Cymbals; Big Mouth Struck Again

Surprises abound in life, if you’re doing it right, or even if you’re not. But everyone wants them to happen, even though they know that the outcome is out of our control.

A minor example: I just discovered that I live not five minutes’ walk from the Salford Lads’ Club, immortalised by the Smiths in the sleeve photo of The Queen Is Dead.

Now, I – like a million other pasty youths – had that photo on my wall when I was a youth. So when I walked past the club quite by mistake, the otherwordliness of the shock was very real, though quickly tempered by the gang of German tourists recreating the famous picture.

Today’s first surprise: Cymbals are not the first band to construct songs with a knowing, polyrhythmic bent, but they are the first for a while to do it with such conspicuous restraint.

Where others may have allowed such a tightly coiled premise rush away from them into generic snappy-disco-pop-rock territory, Cymbals have forged a much more interesting and even thoughtful sound.

Single Printed Name starts sparsely and the band are smart enough to temper their intentions until the very end, when the song explodes into the free-wheeling clatter it always promised.

Before then though, the song diverts our attention in the same manner that watching a leopard slowly stalk an antler might: we’re all just waiting for the slow, slinky movement to stop and the explosive, exciting bit to start.
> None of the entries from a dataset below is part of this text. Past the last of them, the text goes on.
(** * Drift monitoring and model lifecycle: a shallow embedding

    The Python sources embedded here are
    - [backend/engines/adwin.py]           (module [Adwin]),
    - [backend/engines/drift_detector.py]  (module [Drift]),
    - [backend/engines/model_registry.py]  (module [Registry]),
    - [backend/engines/retrain_engine.py]  (module [Retrain]).

    Conventions.  A Python [float] is an exact rational ([Q]); the two numpy
    functions that leave the rationals ([np.log], [np.sqrt]) and the
    scipy/numpy based divergence tests are interfaces (type classes) of the
    external libraries.  A Python [dict] is an association list in insertion
    order.  A call that can raise returns a [result].  Mutable objects are
    records threaded through a small state monad. *)

From Stdlib Require Import List String Bool Arith ZArith QArith Qabs Qminmax.
From Stdlib Require Import Lia Lqa.
From Stdlib Require Import DecimalString OrdersEx.
Import ListNotations.
Open Scope string_scope.
Open Scope list_scope.
Open Scope Q_scope.

Set Implicit Arguments.

(* ------------------------------------------------------------------ *)
(** * Python values and control *)

Module Py.

(** Exceptions that the embedded code can raise. *)
Inductive exn : Type :=
| ZeroDivisionError
| IndexError
| ValueError
| AttributeError
| UnpicklingError.

(** Outcome of a call: a value or a raised exception. *)
Inductive result (A : Type) : Type :=
| Ok (a : A)
| Raise (e : exn).
Arguments Ok {A} a.
Arguments Raise {A} e.

Definition rbind {A B} (r : result A) (k : A -> result B) : result B :=
  match r with
  | Ok a => k a
  | Raise e => Raise e
  end.

Definition rmap {A B} (f : A -> B) (r : result A) : result B :=
  rbind r (fun a => Ok (f a)).

(** [xs[i]] on a list. *)
Definition index {A} (xs : list A) (i : nat) : result A :=
  match nth_error xs i with
  | Some x => Ok x
  | None => Raise IndexError
  end.

(** [a < b] on floats. *)
Definition lt (a b : Q) : bool := negb (Qle_bool b a).
(** [a >= b] on floats. *)
Definition ge (a b : Q) : bool := Qle_bool b a.

(** The builtins [min(a, b)] and [max(a, b)]: the first argument wins
    a tie. *)
Definition min (a b : Q) : Q := if lt b a then b else a.
Definition max (a b : Q) : Q := if lt a b then b else a.

(** [a / b] on Python floats. *)
Definition div (a b : Q) : result Q :=
  if Qeq_bool b 0 then Raise ZeroDivisionError else Ok (a / b).

(** [float(n)] for a length or a counter. *)
Definition of_nat (n : nat) : Q := inject_Z (Z.of_nat n).

(** [sum(xs)] / [np.sum(xs)]. *)
Definition sum (xs : list Q) : Q := fold_left Qplus xs 0.

(** [xs[i] = x] on a list, for an index in range. *)
Fixpoint replace {A} (i : nat) (x : A) (xs : list A) : list A :=
  match xs, i with
  | [], _ => []
  | _ :: xs', O => x :: xs'
  | y :: xs', S i' => y :: replace i' x xs'
  end.

(** [bytes] *)
Definition bytes := list Byte.byte.

(** A state monad for the methods of a mutable object. *)
Definition State (S A : Type) : Type := S -> A * S.

Definition ret {S A} (a : A) : State S A := fun s => (a, s).

Definition bind {S A B} (c : State S A) (k : A -> State S B) : State S B :=
  fun s => let (a, s') := c s in k a s'.

Definition gets {S A} (f : S -> A) : State S A := fun s => (f s, s).

Definition modify {S} (f : S -> S) : State S unit := fun s => (tt, f s).

(** A [dict] with string keys, in insertion order. *)
Section Dict.
Variable V : Type.

Definition dict := list (string * V).

(** [d.get(k)] *)
Fixpoint get (k : string) (d : dict) : option V :=
  match d with
  | [] => None
  | (k', v) :: d' => if String.eqb k k' then Some v else get k d'
  end.

(** [k in d] *)
Definition contains (k : string) (d : dict) : bool :=
  match get k d with Some _ => true | None => false end.

(** [d[k] = v]: an existing key keeps its position, a new key goes
    last. *)
Fixpoint set (k : string) (v : V) (d : dict) : dict :=
  match d with
  | [] => [(k, v)]
  | (k', v') :: d' =>
      if String.eqb k k' then (k, v) :: d' else (k', v') :: set k v d'
  end.

(** [d[k].field = ...]: in-place update of the object stored at [k]. *)
Fixpoint update (k : string) (f : V -> V) (d : dict) : dict :=
  match d with
  | [] => []
  | (k', v') :: d' =>
      if String.eqb k k' then (k', f v') :: d' else (k', v') :: update k f d'
  end.

(** [del d[k]] *)
Definition del (k : string) (d : dict) : dict :=
  filter (fun kv => negb (String.eqb k (fst kv))) d.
Kind of like life, like, yeah? Great stuff.


Years Of Rice And Salt, and Post-Rock’s Beautiful Quandary

Post-Rock: the strange, febrile cousin of Rock ‘n’ Roll. I’ve pondered on its relevance before without really coming to a conclusion. Initially, I put this indecision down to sheer flightiness, but have now realised that this non-committal wandering is actually quite post-rock in itself.

You see, the genre is wrapped in a quandary fully formed by its very existence. Post rock takes the guitar/drums/bass template of every rock band and stretches it into a wider, distressed, more distorted being. And this is both its downfall and its saving grace.

Here’s the one accusation most often levelled at Post-rock: that it all sounds the same: overlong, unstructured and self-indulgent. The truth, I think, is that all these complaints are valid; and also that these traits are actually the point.

So yes, some of Years Of Rice and Salt’s songs are reminiscent of other post-rock outfits’. Similarly, all of Boards Of Canada‘s albums sound virtually identical, and I love them for it: creating one sound, and repeating it, pulsing it and nurturing that one feeling on and on, not allowing it to drop or end.

Years of Rice and Salt // Occasional Flashes Of Warmth

Thus, YORAS‘s songs should sound almost just as you’d imagine, by definition, and for good reason. A song like  Occasional Flashes Of Warmth might not stun you with novelty (as such), but if that’s what you’re looking for, then go and dive into a pile of Captain Beefheart albums.

These songs are supposed to invoke feelings, create situations and breathe life into your daydreams, not pull up trees and punch you on the nose. YORAS use their defined palette of sound and attack with all the trickery and skill that they have learned. It works, and you’ll be grateful.

*Sorry there was no new band yesterday: these last few days have been brightened by broken bones and various illnesses. I’m better now, honest.